++++ DATA FOR REVIEW ++++

Lemma top_dir_file_at (d : dir) (dirs : list text) (name : text) :
  file_at (top_dir d) dirs name -> file_at d dirs name.
Proof.
  destruct dirs as [|x dirs]; cbn [file_at].
  - now rewrite top_dir_files.
  - now rewrite top_dir_subdirs.
Qed.

(** ** [add_chat_to_xcode.py] *)

(** Without the records of [FileNode.swift] and the Features group the
    script still writes: the Chat group is defined, with a child that no
    PBXFileReference record defines, and no group lists the Chat group. *)
Example add_chat_without_anchors_still_writes :
  let written := add_chat_view_controller sample_project sample_rnd in
  let chat_vc_uuid := generate_xcode_uuid (sample_rnd 0) in
  let chat_group_uuid := generate_xcode_uuid (sample_rnd 2) in
  re_search file_ref_pattern sample_project = None /\
  re_search features_pattern sample_project = None /\
  contains written (chat_group_def chat_group_uuid chat_vc_uuid) = true /\
  has_file_reference written (str "ChatViewController.swift") = false /\
  contains written (chat_group chat_group_uuid) = false.
Proof. vm_compute. repeat split. Qed.

(** The reference to the Chat group goes in front of the children the
    Features group already has. *)
Example add_chat_group_is_first_child :
  let written := add_chat_view_controller project_with_file_node sample_rnd in
  let chat_group_uuid := generate_xcode_uuid (sample_rnd 2) in
  exists i j,
    find written (chat_group chat_group_uuid) = Some i /\
    find written (str "1D1A2B732C60A1230001A234 /* FileNode.swift */,") = Some j /\
    i < j.
Proof. vm_compute. eexists _, _. repeat split. lia. Qed.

++++

THE PROBLEM — Word for word, restate the entries from the first line to the line that has "re_search file_ref_pattern sample_project", both included, and nothing else.

EXERCISE RESULT —
Lemma top_dir_file_at (d : dir) (dirs : list text) (name : text) :
  file_at (top_dir d) dirs name -> file_at d dirs name.
Proof.
  destruct dirs as [|x dirs]; cbn [file_at].
  - now rewrite top_dir_files.
  - now rewrite top_dir_subdirs.
Qed.

(** ** [add_chat_to_xcode.py] *)

(** Without the records of [FileNode.swift] and the Features group the
    script still writes: the Chat group is defined, with a child that no
    PBXFileReference record defines, and no group lists the Chat group. *)
Example add_chat_without_anchors_still_writes :
  let written := add_chat_view_controller sample_project sample_rnd in
  let chat_vc_uuid := generate_xcode_uuid (sample_rnd 0) in
  let chat_group_uuid := generate_xcode_uuid (sample_rnd 2) in
  re_search file_ref_pattern sample_project = None /\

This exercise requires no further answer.